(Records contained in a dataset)
========================
(** [obj.attr = v] for one of the attributes above *)
Definition assign (l : nat) (set : map_attributes -> map_attributes)
  : HA unit :=
  fun s => (Ok tt,
            Xstore (xs_store s)
              (<[l := set (default no_attributes (xs_attributes s !! l))]>
                 (xs_attributes s))).

(** [obj._is_dominant = v] and [obj._is_morphism = v] *)
Definition assign_is_dominant (l : nat) (v : option bool) : HA unit :=
  m <- in_store (the_map l) ;;
  in_store (put_map l (set_is_dominant m v)).
Definition assign_is_morphism (l : nat) (v : option bool) : HA unit :=
  m <- in_store (the_map l) ;;
  in_store (put_map l (set_is_morphism m v)).

(** What Sage computes for [image]: the generators [_minbase(...)] of the
    kernel of the ring map of [self.super()], and those of the elimination
    ideal for the [algorithm] given; either computation may raise. *)
Variable kernel_generators :
  Rational_map_between_embedded_projective_varieties -> result (list poly).
Variable elimination_generators :
  option string -> Rational_map_between_embedded_projective_varieties ->
  result (list poly).

(** The list comprehension of [super] over the representatives. *)
Fixpoint representatives_in_ambient (X A : Embedded_projective_variety)
    (reps : list nat) : HA (list nat) :=
  match reps with
  | [] => ret []
  | f :: reps' =>
      fm <- in_store (the_map f) ;;
      g <- in_store (Rational_map__init__ X A (map_polys fm)) ;;
      l <- representatives_in_ambient X A reps' ;;
      ret (g :: l)
  end.

(** [super()], written against the method [image] it calls. *)
Definition super_with
    (image : nat -> option string -> HA Embedded_projective_variety)
    (self : nat) : HA nat :=
  a <- attributes_of self ;;
  match _super_map a with
  | Some g => ret g
  | None =>
      m <- in_store (the_map self) ;;
      if oid_eqb (vid (ambient (_target m))) (vid (_target m))
      then _ <- assign self (fun a => set_super_map a (Some self)) ;;
           ret self
      else
        g <- in_store (Rational_map__init__ (_source m) (ambient (_target m))
                         (map_polys m)) ;;
        _ <- assign self (fun a => set_super_map a (Some g)) ;;
        _ <- (if is_true (_is_dominant m)
                 || bool_decide (is_Some (_closure_of_image a))
              then Z <- image self None ;;
                   assign g (fun a => set_closure_of_image a (Some Z))
              else ret tt) ;;
        _ <- match _list_of_representatives_of_map a with
             | Some reps =>
                 l <- representatives_in_ambient (_source m)
                        (ambient (_target m)) reps ;;
                 assign g (fun a =>
                   set_list_of_representatives_of_map a (Some l))
             | None => ret tt
             end ;;
        m <- in_store (the_map self) ;;
        _ <- assign_is_morphism g (_is_morphism m) ;;
        _ <- match map_projective_degrees_list a with
             | Some l =>
                 assign g (fun a =>
                   set_map_projective_degrees_list a (Some l))
             | None => ret tt
             end ;;
        ret g
  end.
========================
INSTRUCTIONS TO FOLLOW ::
All of the records above should be repeated exactly.

TASK RESULT ::
(** [obj.attr = v] for one of the attributes above *)
Definition assign (l : nat) (set : map_attributes -> map_attributes)
  : HA unit :=
  fun s => (Ok tt,
            Xstore (xs_store s)
              (<[l := set (default no_attributes (xs_attributes s !! l))]>
                 (xs_attributes s))).

(** [obj._is_dominant = v] and [obj._is_morphism = v] *)
Definition assign_is_dominant (l : nat) (v : option bool) : HA unit :=
  m <- in_store (the_map l) ;;
  in_store (put_map l (set_is_dominant m v)).
Definition assign_is_morphism (l : nat) (v : option bool) : HA unit :=
  m <- in_store (the_map l) ;;
  in_store (put_map l (set_is_morphism m v)).

(** What Sage computes for [image]: the generators [_minbase(...)] of the
    kernel of the ring map of [self.super()], and those of the elimination
    ideal for the [algorithm] given; either computation may raise. *)
Variable kernel_generators :
  Rational_map_between_embedded_projective_varieties -> result (list poly).
Variable elimination_generators :
  option string -> Rational_map_between_embedded_projective_varieties ->
  result (list poly).

(** The list comprehension of [super] over the representatives. *)
Fixpoint representatives_in_ambient (X A : Embedded_projective_variety)
    (reps : list nat) : HA (list nat) :=
  match reps with
  | [] => ret []
  | f :: reps' =>
      fm <- in_store (the_map f) ;;
      g <- in_store (Rational_map__init__ X A (map_polys fm)) ;;
      l <- representatives_in_ambient X A reps' ;;
      ret (g :: l)
  end.

(** [super()], written against the method [image] it calls. *)
Definition super_with
    (image : nat -> option string -> HA Embedded_projective_variety)
    (self : nat) : HA nat :=
  a <- attributes_of self ;;
  match _super_map a with
  | Some g => ret g
  | None =>
      m <- in_store (the_map self) ;;
      if oid_eqb (vid (ambient (_target m))) (vid (_target m))
      then _ <- assign self (fun a => set_super_map a (Some self)) ;;
           ret self
      else
        g <- in_store (Rational_map__init__ (_source m) (ambient (_target m))
                         (map_polys m)) ;;
        _ <- assign self (fun a => set_super_map a (Some g)) ;;
        _ <- (if is_true (_is_dominant m)
                 || bool_decide (is_Some (_closure_of_image a))
              then Z <- image self None ;;
                   assign g (fun a => set_closure_of_image a (Some Z))
              else ret tt) ;;
        _ <- match _list_of_representatives_of_map a with
             | Some reps =>
                 l <- representatives_in_ambient (_source m)
                        (ambient (_target m)) reps ;;
                 assign g (fun a =>
                   set_list_of_representatives_of_map a (Some l))
             | None => ret tt
             end ;;
        m <- in_store (the_map self) ;;
        _ <- assign_is_morphism g (_is_morphism m) ;;
        _ <- match map_projective_degrees_list a with
             | Some l =>
                 assign g (fun a =>
                   set_map_projective_degrees_list a (Some l))
             | None => ret tt
             end ;;
        ret g
  end.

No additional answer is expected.